Noémie looked at the effects of a warmer and more acidic ocean on developing small- spotted catshark pups over the course of their first 10 months of life. Her work considered two different scenarios that are outlined by the Intergovernmental Panel on Climate Change (IPCC). The first was ‘Shared Socio-economic Pathway’ (SSP) 2, also dubbed ‘middle of the road’, where carbon dioxide emissions remain at current levels until they fall after 2050, but do not reach net zero. The second was SSP5, also called ‘fossil-fuelled development’, where carbon dioxide emissions triple by 2075.

Labelled shark eggs in the experimental tank.
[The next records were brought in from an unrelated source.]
(* ===== verification/Txn.v ===== *)
(** * Txn: a module's transactions among those of others

    A task of a module runs statements against tables that other tasks change between
    them.  A read sees what is committed when it runs; the writes of a transaction and
    its commit are one step on what is committed then; advisory locks keep out the
    transactions that take the same locks.  Any statement can fail, and a commit can
    lose its answer.

    The second half is a logic for such tasks.  A module gives the causes a change of
    its tables can have, an invariant the causes keep and the locks each takes; then
    [tri P Φ m Ψ] says that the task [m], started where [Φ] holds, changes the tables
    only by causes in [P], whatever the others do within what the locks admit. *)

From S2P Require Import Prelude Pg.
#[local] Open Scope Z_scope.

Inductive Fate := Answers | Down | ReplyLost.

(** What the others do before a statement, and what becomes of the statement. *)
Record World (D : Type) := mkWorld {
  meanwhile : nat → list Z → D → D;
  fate : nat → Fate;
  now_at : nat → Z;
}.
Arguments mkWorld {D}.
Arguments meanwhile {D}.
Arguments fate {D}.
Arguments now_at {D}.

Record Task (D : Type) := mkTask { db : D; tick : nat; locks : list Z }.
Arguments mkTask {D}.
Arguments db {D}.
Arguments tick {D}.
Arguments locks {D}.

Section Tasks.
Context {D : Type} (w : World D).
Abbreviation M := (ST (Task D)).

(** What is committed when the next statement runs. *)
Definition seen (s : Task D) : D := meanwhile w (tick s) (locks s) (db s).

(** Time passes with every statement. *)
Definition clock {E} : M E Z := gets (fun s => now_at w (tick s)).

(** A statement that only reads, on the pool or in the open transaction. *)
Definition reading {E A} (down : E) (f : SqlError → E) (m : ST D SqlError A) : M E A := fun s =>
  let d := seen s in
  (mkTask d (S (tick s)) (locks s),
   match fate w (tick s) with Answers => map_err f (snd (m d)) | _ => Err down end).

(** [pg_advisory_xact_lock]: waits for the lock, then holds it. *)
Definition locking {E} (down : E) (key : Z) : M E unit := fun s =>
  let d := seen s in
  match fate w (tick s) with
  | Answers => (mkTask d (S (tick s)) (key :: locks s), Ok ())
  | _ => (mkTask d (S (tick s)) (locks s), Err down)
  end.

(** The writes that end a transaction, and its commit.  Between two of the writes
    others can only do what they could have done before the first, since the rows
    written are locked. *)
Definition committing {E A} (down : E) (m : nat → ST D E A) : M E A := fun s =>
  let d := seen s in
  match fate w (tick s), m (tick s) d with
  | Answers, (d', Ok a) => (mkTask d' (S (tick s)) (locks s), Ok a)
  | Answers, (_, Err e) => (mkTask d (S (tick s)) (locks s), Err e)
  | Down, _ => (mkTask d (S (tick s)) (locks s), Err down)
  | ReplyLost, (d', Ok _) => (mkTask d' (S (tick s)) (locks s), Err down)
  | ReplyLost, (_, Err e) => (mkTask d (S (tick s)) (locks s), Err e)
  end.

(** A transaction releases its locks however it ends. *)
Definition in_tx {E A} (m : M E A) : M E A := fun s =>
  let '(s', r) := m s in (mkTask (db s') (tick s') [], r).

(** A call that leaves the process and leaves the tables alone. *)
Definition away {E A} (call : nat → result E A) : M E A := fun s =>
  (mkTask (seen s) (S (tick s)) (locks s), call (tick s)).
End Tasks.

(** ** Causes *)

(** A condition of a cause. *)
Definition check (P : Prop) `{Decision P} : option unit := if decide P then Some () else None.

Lemma check_some {A} (P : Prop) `{Decision P} (k : option A) a : (check P;; k) = Some a ↔ P ∧ k = Some a.
Proof. unfold check. case_decide; simpl; naive_solver. Qed.

Lemma check_run {A} (P : Prop) `{Decision P} (k : option A) : P → (check P;; k) = k.
Proof. intros HP. unfold check. by rewrite decide_True. Qed.

(** How the tables of a module can change. *)
Class Causes (D C : Type) := {
  does : C → D → option D;
  locks_of : C → list Z;
  sound : D → Prop;
  sound_does : ∀ c d d', sound d → does c d = Some d' → sound d';
}.

Section Logic.
Context {D C : Type} `{!Causes D C} (w : World D).

(** What the other tasks are up to, whatever that is. *)
Variable Q : C → Prop.

(** A transaction of somebody else, which cannot take the locks held here. *)
Definition others (L : list Z) (d d' : D) : Prop :=
  ∃ c, Q c ∧ does c d = Some d' ∧ Forall (fun k => k ∉ L) (locks_of c).

Hypothesis meanwhile_others : ∀ t L d, rtc (others L) d (meanwhile w t L d).

Lemma others_sound L d d' : rtc (others L) d d' → sound d → sound d'.
Proof. induction 1 as [|d d1 d' (c & _ & E & _) _ IH]; [done|]. intros Hd. apply IH. by eapply sound_does. Qed.

Lemma others_fewer L L' d d' : L ⊆ L' → rtc (others L') d d' → rtc (others L) d d'.
Proof.
  intros HL. apply rtc_subrel. intros x y (c & Hq & E & Hc). exists c. split_and!; [done|done|].
  eapply Forall_impl; [exact Hc|]. set_solver.
Qed.

(** A fact the locks keep true. *)
Definition stable (L : list Z) (F : D → Prop) : Prop := ∀ d d', sound d → F d → others L d d' → F d'.

Lemma stable_run L F d d' : stable L F → sound d → F d → rtc (others L) d d' → F d'.
Proof.
  intros HF Hd H0 Hr. revert Hd H0. induction Hr as [|d d1 d' Ho _ IH]; [done|]. intros Hd H0.
  apply IH; [|by eapply HF]. eapply others_sound; [by apply rtc_once|done].
Qed.

Lemma stable_true L : stable L (fun _ => True).
Proof. done. Qed.

Lemma stable_and L F G : stable L F → stable L G → stable L (fun d => F d ∧ G d).
Proof. intros HF HG d d' Hd [? ?] Ho. split; [by eapply HF|by eapply HG]. Qed.

Lemma stable_more L L' F : L ⊆ L' → stable L F → stable L' F.
Proof.
  intros HL HF d d' Hd H0 (c & Hq & E & Hc). eapply HF; [done|done|]. exists c. split_and!; [done|done|].
  eapply Forall_impl; [exact Hc|]. set_solver.
Qed.

(** ** Triples *)

Definition own (P : C → Prop) (d d' : D) : Prop := (∃ c, P c ∧ does c d = Some d') ∨ others [] d d'.

Lemma own_sound P d d' : rtc (own P) d d' → sound d → sound d'.
Proof. induction 1 as [|d d1 d' [(c & _ & E)|(c & _ & E & _)] _ IH]; [done|..]; intros Hd; apply IH; by eapply sound_does. Qed.

Lemma own_others P L d d' : rtc (others L) d d' → rtc (own P) d d'.
Proof. intros Ho%(others_fewer []); [|set_solver]. revert Ho. apply rtc_subrel. intros x y Hx. by right. Qed.

Definition tri {E A} (P : C → Prop) (Φ : Task D → Prop) (m : ST (Task D) E A) (Ψ : A → Task D → Prop) : Prop :=
  ∀ s s' r, sound (db s) → Φ s → m s = (s', r) → rtc (own P) (db s) (db s') ∧ ∀ a, r = Ok a → Ψ a s'.

(** Some locks are held and a fact they keep is known. *)
Definition holding (L : list Z) (F : D → Prop) (s : Task D) : Prop := L ⊆ locks s ∧ F (db s).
Photo © Noémie Coulon

In the SSP2 scenario, the ocean warms by 2 ˚C with an ocean pH measure of -0.2. In the SSP5 scenario, the ocean warms by 4 ˚C with an ocean pH measure of -0.4. The growth, behaviour and development of eggs and shark pups in observation tanks under these different conditions were compared to the same in a control group of shark pups treated under current climate circumstances (the scientists used the median water temperatures and pH levels measured from 1995 to 2014 to set up these observations).
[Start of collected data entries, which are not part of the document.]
(* ===== verification/Directory.v ===== *)
(** * Directory: the accounts module's player directory, as its clients see it

    The types of [api/accounts/api] that the social modules take from the
    directory, and how they answer when it fails. *)

From S2P Require Import Prelude Text OpsApi.

Definition MAX_HANDLE_BYTES : nat := 128 + 5.

Record PlayerSummary := mkSummary {
  ps_player_id : string;
  ps_display_name : string;
  ps_handle : string;
  ps_online_until : string;
}.

(** [accountsapi::Directory]. *)
Record Directory := mkDirectory {
  find_by_handle : string → result Error (option PlayerSummary);
  players_by_id : list string → result Error (list PlayerSummary);
}.

(** [internal]: the text of a server fault is not modelled. *)
Definition internal_error : Error := mkError Internal "internal".

Definition directory_unavailable (e : Error) : Error :=
  mkError Unavailable ("player directory unavailable: " +:+ msg e).

Definition summary_of (summaries : list PlayerSummary) (id : string) : option PlayerSummary :=
  find (fun s => eq_ignore_ascii_case (ps_player_id s) id) summaries.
If we use the information readily available from the IPCC to cut our fossil fuel reliance and curb the rise of carbon dioxide levels, there is a future for sharks and for healthy oceans – and for us. As the results of this study showed, the success of the pups’ hatching and healthy development depended on the climate scenario; where temperatures rose too high (above the threshold of 3 ˚C to 5 ˚C that has been shown for other species like Port Jackson and epaulette sharks), the survival of shark pups was slim. The hatching success of eggs in the current climate scenario (control group) and the SSP2 ‘middle of the road’ group was 82%. However, this dropped to a worrying 11% of successful hatchlings in the SSP5 group. ‘We were not anticipating such a high mortality rate in the fossil-fuel development scenario and we were deeply shocked,’ says Noémie of the 89% of eggs that didn’t hatch.

Fluctuations in the monthly temperatures also had a bearing on the hatching and successful development of these shark pups. ‘The results from this study absolutely reaffirmed the importance of doing climate-projection research for sharks,’ confirms Noémie. ‘By mimicking seasonal temperature variations that were previously overlooked, we have demonstrated that they are a crucial factor in the success of embryonic development.’ Ultimately, Noémie believes that gradual temperature increases and small variations around an average 20 ˚C ocean temperature may be less harmful to the small-spotted catshark’s growing embryos than prolonged exposure to high temperatures.

By doing the right thing, right now, it appears we still have a chance to ensure that sharks like the small-spotted catshark will survive. On the other hand, the devastating results of a fossil-fuelled development projection will have consequences not only for this little shark, but potentially catastrophic ones for more rare or constrained species that cannot easily move place or adapt. For Noémie, taking action is an act of radical hope. Her research has shown that we need to be thinking of the future, taking into account the very complex nuances of seasonal variation and monthly fluctuations, and how individual animals as well as the entire group respond to change at every stage of their lives.

**Reference: Coulon N, Pilet S, Lizé A, Lacoue-Labarthe T, Sturbois A, Toussaint A, Feunteun E and Carpentier A. 2024. Shark critical life stage vulnerability to monthly temperature variations under climate change. Marine Environmental Research 106531.